- REQUIRED ACTION -
Below are some records. Print exactly the lines between the one holding "(** ** Further properties: validity *)" and the one holding "destruct l as [|z l]; [reflexivity|].", inclusive, and nothing else.
+++ EXTRACTED MATERIAL +++
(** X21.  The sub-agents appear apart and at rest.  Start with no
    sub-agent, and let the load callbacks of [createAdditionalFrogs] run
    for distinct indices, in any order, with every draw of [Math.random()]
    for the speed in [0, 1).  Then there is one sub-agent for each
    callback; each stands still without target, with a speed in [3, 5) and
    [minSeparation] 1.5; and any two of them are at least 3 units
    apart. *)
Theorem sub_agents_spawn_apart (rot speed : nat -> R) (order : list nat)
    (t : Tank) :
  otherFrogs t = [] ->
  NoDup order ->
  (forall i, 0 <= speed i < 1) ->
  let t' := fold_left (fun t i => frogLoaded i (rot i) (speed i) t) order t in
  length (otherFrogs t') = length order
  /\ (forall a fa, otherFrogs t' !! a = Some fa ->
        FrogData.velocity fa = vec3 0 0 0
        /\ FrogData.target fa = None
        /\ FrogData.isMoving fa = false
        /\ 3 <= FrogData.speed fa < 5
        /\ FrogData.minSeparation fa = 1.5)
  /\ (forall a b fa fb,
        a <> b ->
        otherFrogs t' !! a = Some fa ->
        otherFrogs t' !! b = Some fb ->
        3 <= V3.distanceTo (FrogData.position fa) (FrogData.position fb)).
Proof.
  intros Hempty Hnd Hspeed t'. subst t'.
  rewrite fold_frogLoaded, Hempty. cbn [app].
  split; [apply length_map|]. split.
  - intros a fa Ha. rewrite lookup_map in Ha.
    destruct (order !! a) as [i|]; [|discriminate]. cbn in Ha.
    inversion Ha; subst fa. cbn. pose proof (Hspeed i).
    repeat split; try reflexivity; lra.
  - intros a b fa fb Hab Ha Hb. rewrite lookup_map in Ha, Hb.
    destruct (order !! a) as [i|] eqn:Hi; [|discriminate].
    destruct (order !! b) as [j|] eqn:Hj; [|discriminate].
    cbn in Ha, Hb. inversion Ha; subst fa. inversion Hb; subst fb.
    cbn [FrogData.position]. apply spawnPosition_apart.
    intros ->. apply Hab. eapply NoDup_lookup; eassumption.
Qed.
+++
+++ EXTRACTED MATERIAL +++
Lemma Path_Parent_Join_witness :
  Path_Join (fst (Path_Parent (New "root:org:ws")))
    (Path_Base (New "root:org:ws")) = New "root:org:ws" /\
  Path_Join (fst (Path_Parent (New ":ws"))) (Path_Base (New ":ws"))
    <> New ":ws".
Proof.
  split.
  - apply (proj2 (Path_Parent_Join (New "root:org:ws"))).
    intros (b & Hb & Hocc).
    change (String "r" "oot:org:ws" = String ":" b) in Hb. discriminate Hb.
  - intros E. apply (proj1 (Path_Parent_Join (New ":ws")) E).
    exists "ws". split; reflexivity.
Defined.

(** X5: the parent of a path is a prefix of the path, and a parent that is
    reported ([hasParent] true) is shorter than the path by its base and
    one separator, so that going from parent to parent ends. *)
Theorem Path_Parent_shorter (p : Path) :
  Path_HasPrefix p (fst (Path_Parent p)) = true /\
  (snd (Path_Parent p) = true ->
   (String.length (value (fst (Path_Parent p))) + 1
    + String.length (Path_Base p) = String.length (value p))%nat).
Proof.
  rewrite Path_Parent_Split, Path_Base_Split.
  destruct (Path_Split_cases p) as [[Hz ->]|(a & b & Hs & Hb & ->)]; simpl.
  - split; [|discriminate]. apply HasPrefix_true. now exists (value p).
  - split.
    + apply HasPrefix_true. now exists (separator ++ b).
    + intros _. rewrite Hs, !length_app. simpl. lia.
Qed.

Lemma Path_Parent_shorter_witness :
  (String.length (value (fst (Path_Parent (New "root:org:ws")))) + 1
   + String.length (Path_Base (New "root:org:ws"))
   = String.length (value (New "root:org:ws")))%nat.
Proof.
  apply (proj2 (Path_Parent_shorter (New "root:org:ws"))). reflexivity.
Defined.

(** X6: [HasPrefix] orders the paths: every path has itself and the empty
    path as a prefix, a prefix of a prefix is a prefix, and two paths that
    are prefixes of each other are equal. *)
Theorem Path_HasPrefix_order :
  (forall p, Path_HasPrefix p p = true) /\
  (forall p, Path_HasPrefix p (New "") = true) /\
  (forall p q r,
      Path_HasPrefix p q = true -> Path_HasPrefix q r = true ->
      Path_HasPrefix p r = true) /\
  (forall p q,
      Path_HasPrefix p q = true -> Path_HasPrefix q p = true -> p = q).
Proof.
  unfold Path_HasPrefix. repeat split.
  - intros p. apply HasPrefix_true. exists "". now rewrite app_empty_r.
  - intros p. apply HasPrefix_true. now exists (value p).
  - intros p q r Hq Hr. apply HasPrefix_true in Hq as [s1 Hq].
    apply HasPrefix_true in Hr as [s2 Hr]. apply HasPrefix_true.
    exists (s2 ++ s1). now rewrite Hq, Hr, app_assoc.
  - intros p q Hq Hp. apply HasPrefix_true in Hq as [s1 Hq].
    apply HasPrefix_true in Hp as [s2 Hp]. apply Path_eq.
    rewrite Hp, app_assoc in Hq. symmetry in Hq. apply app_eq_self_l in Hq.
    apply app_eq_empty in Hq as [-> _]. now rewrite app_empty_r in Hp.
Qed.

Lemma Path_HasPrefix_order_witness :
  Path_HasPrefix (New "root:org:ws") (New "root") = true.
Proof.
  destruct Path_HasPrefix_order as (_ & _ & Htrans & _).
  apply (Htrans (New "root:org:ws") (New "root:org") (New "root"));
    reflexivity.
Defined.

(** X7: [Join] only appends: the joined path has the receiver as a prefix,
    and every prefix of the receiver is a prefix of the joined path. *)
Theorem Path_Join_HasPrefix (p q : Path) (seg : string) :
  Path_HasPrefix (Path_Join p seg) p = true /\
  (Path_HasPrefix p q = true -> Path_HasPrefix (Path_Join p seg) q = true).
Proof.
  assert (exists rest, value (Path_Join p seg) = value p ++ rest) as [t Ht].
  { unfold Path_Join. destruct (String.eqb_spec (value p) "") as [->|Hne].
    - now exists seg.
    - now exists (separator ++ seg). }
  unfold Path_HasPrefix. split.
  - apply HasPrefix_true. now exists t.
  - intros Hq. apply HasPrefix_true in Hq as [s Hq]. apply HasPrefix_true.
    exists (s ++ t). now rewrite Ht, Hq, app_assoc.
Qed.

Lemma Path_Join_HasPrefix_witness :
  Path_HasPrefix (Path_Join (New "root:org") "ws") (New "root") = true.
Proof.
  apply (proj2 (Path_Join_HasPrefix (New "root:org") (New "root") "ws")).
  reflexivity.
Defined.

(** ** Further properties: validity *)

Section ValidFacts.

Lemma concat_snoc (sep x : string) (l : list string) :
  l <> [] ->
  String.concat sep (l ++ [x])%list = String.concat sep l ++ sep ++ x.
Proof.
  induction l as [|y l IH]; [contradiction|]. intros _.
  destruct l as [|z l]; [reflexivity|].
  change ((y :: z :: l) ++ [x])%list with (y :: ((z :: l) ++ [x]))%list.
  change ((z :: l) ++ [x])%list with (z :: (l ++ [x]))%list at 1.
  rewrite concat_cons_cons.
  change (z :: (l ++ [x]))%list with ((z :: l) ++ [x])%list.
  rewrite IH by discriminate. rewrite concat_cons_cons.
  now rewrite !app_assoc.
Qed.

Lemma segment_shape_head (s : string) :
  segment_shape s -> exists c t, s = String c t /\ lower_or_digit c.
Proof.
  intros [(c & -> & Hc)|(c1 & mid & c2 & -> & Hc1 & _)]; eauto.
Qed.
+++
- WRITTEN RESPONSE -
(** ** Further properties: validity *)

Section ValidFacts.

Lemma concat_snoc (sep x : string) (l : list string) :
  l <> [] ->
  String.concat sep (l ++ [x])%list = String.concat sep l ++ sep ++ x.
Proof.
  induction l as [|y l IH]; [contradiction|]. intros _.
  destruct l as [|z l]; [reflexivity|].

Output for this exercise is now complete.